| WORK TO COMPLETE |
The lines from the start of the records through the one containing "Definition transitionKey (from" are to be transcribed exactly, and nothing else.

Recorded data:
* * * * * * * * *

(* ===== verification/Fsm.v ===== *)
(** The declarative state machine (fsm/fsm.go): transitions are looked up under
    a key that joins the three names with NUL bytes. *)
From S2P Require Import Prelude.

Record Transition := mkTransition { From : string; To : string; Action : string }.

Record Machine := mkMachine {
  Transitions : list Transition;
  States : gmap string bool;
  transitions : gset string;
}.

Definition NUL : Ascii.ascii := Ascii.ascii_of_nat 0.

Definition transitionKey (from to action : string) : string :=
  from +:+ String NUL (to +:+ String NUL action).

Definition NewMachine (ts : list Transition) : Machine :=
  mkMachine ts
    (foldl (λ m t, <[To t := true]> (<[From t := true]> m)) ∅ ts)
    (foldl (λ s t, s ∪ {[transitionKey (From t) (To t) (Action t)]}) ∅ ts).

Definition CanTransition (m : Machine) (from to action : string) : bool :=
  bool_decide (transitionKey from to action ∈ transitions m).

(** The error messages, without the quoting of the names. *)
Definition ValidateTransition (m : Machine) (from to action : string) : option error :=
  if negb (default false (States m !! from)) then Some (ErrNew ("invalid source state: " +:+ from))
  else if negb (default false (States m !! to)) then Some (ErrNew ("invalid destination state: " +:+ to))
  else if CanTransition m from to action then None
  else Some (ErrNew ("illegal state transition from " +:+ from +:+ " to " +:+ to +:+ " via action " +:+ action)).

(** A name without NUL bytes. *)
Fixpoint nulFree (s : string) : bool :=
  match s with
  | EmptyString => true
  | String a s' => negb (bool_decide (a = NUL)) && nulFree s'
  end.

Lemma cut_unique a a' x y :
  nulFree a = true → nulFree a' = true → a +:+ String NUL x = a' +:+ String NUL y → a = a' ∧ x = y.
Proof.
  revert a'. induction a as [|c a IH]; intros [|c' a']; simpl; intros Ha Ha' [=]; bool_to_prop; simplify_eq; try done.
  destruct (IH a') as [-> ->]; done.
Qed.

Lemma transitionKey_inj from to action from' to' action' :
  nulFree from = true → nulFree to = true → nulFree from' = true → nulFree to' = true →
  transitionKey from to action = transitionKey from' to' action' →
  from = from' ∧ to = to' ∧ action = action'.
Proof.
  intros H1 H2 H3 H4 E. apply cut_unique in E as [-> E]; [|done|done].
  by apply cut_unique in E as [-> ->].
Qed.

Lemma keys_spec ts k (s0 : gset string) :
  k ∈ foldl (λ s t, s ∪ {[transitionKey (From t) (To t) (Action t)]}) s0 ts ↔
  k ∈ s0 ∨ ∃ t, t ∈ ts ∧ k = transitionKey (From t) (To t) (Action t).
Proof.
  revert s0. induction ts as [|t ts IH]; intros s0; simpl; [set_solver|]. rewrite IH. set_solver.
Qed.

Lemma states_spec ts st (m0 : gmap string bool) :
  default false (foldl (λ m t, <[To t := true]> (<[From t := true]> m)) m0 ts !! st) = true ↔
  default false (m0 !! st) = true ∨ ∃ t, t ∈ ts ∧ (st = From t ∨ st = To t).
Proof.
  revert m0. induction ts as [|t ts IH]; intros m0; simpl; [set_solver|]. rewrite IH.
  rewrite !lookup_insert. repeat case_decide; set_solver.
Qed.

Definition clean (t : Transition) : Prop := nulFree (From t) = true ∧ nulFree (To t) = true.

(** For state names without NUL bytes a transition is allowed exactly when
    it is one of the configured ones, and [ValidateTransition] returns no error
    exactly then: the joined key loses nothing. *)
Lemma fsm_exact ts from to action :
  Forall clean ts → nulFree from = true → nulFree to = true →
  (CanTransition (NewMachine ts) from to action = true ↔ mkTransition from to action ∈ ts) ∧
  (ValidateTransition (NewMachine ts) from to action = None ↔ mkTransition from to action ∈ ts).
Proof.
  intros Hts Hf Ht.
  assert (CanTransition (NewMachine ts) from to action = true ↔ mkTransition from to action ∈ ts) as Hcan.
  { unfold CanTransition. rewrite bool_decide_eq_true. simpl. rewrite keys_spec. split.
    - intros [?|(t & Hin & Hk)]; [set_solver|]. rewrite Forall_forall in Hts. destruct (Hts t Hin).
      apply transitionKey_inj in Hk as (-> & -> & ->); [|done..]. by destruct t.
    - intros Hin. right. by exists (mkTransition from to action). }
  split; [done|]. unfold ValidateTransition. split.
  - intros E. apply Hcan. destruct (CanTransition _ _ _ _) eqn:Ec; [done|]. by cases.
  - intros Hin. rewrite (proj2 Hcan Hin).
    assert (∀ st, st = from ∨ st = to →
      default false (States (NewMachine ts) !! st) = true) as Hst.
    { intros st Hst. apply states_spec. right. exists (mkTransition from to action). done. }
    rewrite !Hst by auto. done.
Qed.

Definition door : list Transition := [mkTransition "open" "closed" "shut"; mkTransition "closed" "open" "pull"].

Lemma fsm_exact_witness :
  (CanTransition (NewMachine door) "open" "closed" "shut" = true ↔ mkTransition "open" "closed" "shut" ∈ door) ∧
  (ValidateTransition (NewMachine door) "open" "closed" "shut" = None ↔ mkTransition "open" "closed" "shut" ∈ door).
Proof. apply fsm_exact; [repeat constructor|reflexivity|reflexivity]. Defined.

(** With NUL bytes two transitions can share a key. *)
Lemma fsm_collision :
  let nul := String NUL EmptyString in
  CanTransition (NewMachine [mkTransition "a" ("b" +:+ nul +:+ "c") "d"]) "a" "b" ("c" +:+ nul +:+ "d") = true.
Proof. vm_compute. reflexivity. Qed.
(* ===== verification/Gin.v ===== *)
(** The gin middlewares (ginmw/): authentication, permissions, tenants and rate
    limits, in a chain of handlers. Gin itself is used through what it documents of a chain,
    the class [Gin]. *)
From S2P Require Import Prelude Text Strconv TokenBucket SlidingWindow RateLimit Rbac.

(** ** Requests and handlers *)

(** [Claims]; the UUIDs by their text. *)
Record Claims := mkClaims { UserID : string; TenantID : string; Email : string; Roles : list string }.

(** A body: a JSON object with its members, or other text. *)
Inductive body := Json (members : list (string * string)) | Raw (text : string).

(** The context of a request: its headers, query parameters and method, the values set on the
    context (strings by their key; the claims; the permissions), the response headers, the status
    that was written first and the bodies written, the abort flag, and the
    route handlers that have run. *)
Record Ctx := mkCtx {
  GetHeader : string → string;
  Query : string → string;
  Method : string;
  c_keys : gmap string string;
  c_claims : option Claims;
  c_perms : context;
  c_headers : list (string * string);
  c_status : option Z;
  c_bodies : list body;
  c_aborted : bool;
  c_handled : list string;
}.

Definition setKey (c : Ctx) k v := mkCtx (GetHeader c) (Query c) (Method c) (<[k := v]> (c_keys c)) (c_claims c)
  (c_perms c) (c_headers c) (c_status c) (c_bodies c) (c_aborted c) (c_handled c).
Definition setClaims (c : Ctx) cl := mkCtx (GetHeader c) (Query c) (Method c) (c_keys c) (Some cl)
  (c_perms c) (c_headers c) (c_status c) (c_bodies c) (c_aborted c) (c_handled c).
Definition setPerms (c : Ctx) ps := mkCtx (GetHeader c) (Query c) (Method c) (c_keys c) (c_claims c)
  ps (c_headers c) (c_status c) (c_bodies c) (c_aborted c) (c_handled c).
Definition addHeaders (c : Ctx) hs := mkCtx (GetHeader c) (Query c) (Method c) (c_keys c) (c_claims c)
  (c_perms c) (c_headers c ++ hs) (c_status c) (c_bodies c) (c_aborted c) (c_handled c).
Definition write (c : Ctx) (status : Z) (bs : list body) := mkCtx (GetHeader c) (Query c) (Method c) (c_keys c) (c_claims c)
  (c_perms c) (c_headers c) (match c_status c with Some s => Some s | None => Some status end)
  (c_bodies c ++ bs) (c_aborted c) (c_handled c).
Definition Abort_ (c : Ctx) := mkCtx (GetHeader c) (Query c) (Method c) (c_keys c) (c_claims c)
  (c_perms c) (c_headers c) (c_status c) (c_bodies c) true (c_handled c).
Definition handled (c : Ctx) name := mkCtx (GetHeader c) (Query c) (Method c) (c_keys c) (c_claims c)
  (c_perms c) (c_headers c) (c_status c) (c_bodies c) (c_aborted c) (c_handled c ++ [name]).

Definition AbortWithStatusJSON (c : Ctx) (status : Z) (b : body) : Ctx := Abort_ (write c status [b]).

(** A handler returns without [Next], or calls it and then does [after]. *)
Inductive handlerEnd :=
| Return (c : Ctx)
| Next (c : Ctx) (after : Ctx → Ctx).
Definition HandlerFunc := Ctx → handlerEnd.

(** What gin documents of a chain: pending handlers run after a handler that
    returns, or inside its [Next], unless the context is aborted. *)
Class Gin := {
  serveChain : list HandlerFunc → Ctx → Ctx;
  serve_nil : ∀ c, serveChain [] c = c;
  serve_return : ∀ h hs c c', h c = Return c' →
    serveChain (h :: hs) c = if c_aborted c' then c' else serveChain hs c';
  serve_next : ∀ h hs c c' after, h c = Next c' after →
    serveChain (h :: hs) c = after (if c_aborted c' then c' else serveChain hs c');
}.

(** A route: a handler that records that it ran. *)
Definition route (name : string) : HandlerFunc := λ c, Return (handled c name).
Definition goOn (c : Ctx) : handlerEnd := Next c id.

(** ** Authentication (ginmw/jwt.go) *)

Definition PrimaryRole (c : Claims) : string := match Roles c with [] => "" | r :: _ => r end.
Definition HasRole (c : Claims) (role : string) : bool := existsb (λ r, bool_decide (r = role)) (Roles c).

(** [SetJWTSecret]: the secret, empty when it is not set, and "no error". *)
Definition SetJWTSecret (secret : string) : string * bool :=
  if bool_decide (TrimSpace secret = "") then ("", false) else (secret, true).

Definition space : Ascii.ascii := Ascii.ascii_of_nat 32.

Definition extractToken (c : Ctx) (allowQueryToken : bool) : string :=
  let query := if allowQueryToken then Query c "token" else "" in
  let h := GetHeader c "Authorization" in
  if bool_decide (h = "") then query
  else match cutFirst space h with
       | Some (scheme, token) => if bool_decide (ToLower scheme = "bearer") then token else query
       | None => query
       end.

Definition unauthorized (msg code : string) : body := Json [("error", msg); ("code", code)].

Section auth.
(** [jwt.ParseWithClaims] with HS256: the claims of a token that is valid now. *)
Context (ParseWithClaims : string → string → option Claims).

Definition AuthMiddleware (secret : string) (allowQueryToken : bool) : HandlerFunc := λ c,
  if bool_decide (secret = "") then
    Return (AbortWithStatusJSON c 401 (unauthorized "JWT secret is uninitialized" "UNAUTHORIZED"))
  else
    let tokenStr := extractToken c allowQueryToken in
    if bool_decide (tokenStr = "") then
      Return (AbortWithStatusJSON c 401 (unauthorized "Authorization required" "UNAUTHORIZED"))
    else match ParseWithClaims tokenStr secret with
         | None => Return (AbortWithStatusJSON c 401 (unauthorized "Invalid or expired token" "TOKEN_EXPIRED"))
         | Some claims => goOn (setClaims c claims)
         end.
End auth.

Definition GetClaims (c : Ctx) : option Claims := c_claims c.

(** ** Permissions (ginmw/rbac.go) *)

(** [PermissionProvider]: the permissions of a user in a tenant, or an error. *)
Definition PermissionProvider := string → string → option (list string).

Definition RBAC (provider : PermissionProvider) : HandlerFunc := λ c,
  match GetClaims c with
  | None => goOn (setPerms c (WithPermissions (c_perms c) []))
  | Some claims =>
      match provider (UserID claims) (TenantID claims) with
      | None => Return (AbortWithStatusJSON c 500 (unauthorized "Permission check failed" "RBAC_ERROR"))
      | Some perms => goOn (setPerms c (WithPermissions (c_perms c) perms))
      end
  end.

Definition RequirePermission (perm : string) : HandlerFunc := λ c,
  if Can (c_perms c) perm then goOn c
  else Return (AbortWithStatusJSON c 403 (Json [("error", "Forbidden"); ("code", "FORBIDDEN"); ("required", perm)])).

Definition RequireAnyPermission (perms : list string) : HandlerFunc := λ c,
  if CanAny (c_perms c) perms then goOn c
  else Return (AbortWithStatusJSON c 403 (unauthorized "Forbidden" "FORBIDDEN")).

* * * * * * * * *

| TASK RESPONSE |
(* ===== verification/Fsm.v ===== *)
(** The declarative state machine (fsm/fsm.go): transitions are looked up under
    a key that joins the three names with NUL bytes. *)
From S2P Require Import Prelude.

Record Transition := mkTransition { From : string; To : string; Action : string }.

Record Machine := mkMachine {
  Transitions : list Transition;
  States : gmap string bool;
  transitions : gset string;
}.

Definition NUL : Ascii.ascii := Ascii.ascii_of_nat 0.

Definition transitionKey (from to action : string) : string :=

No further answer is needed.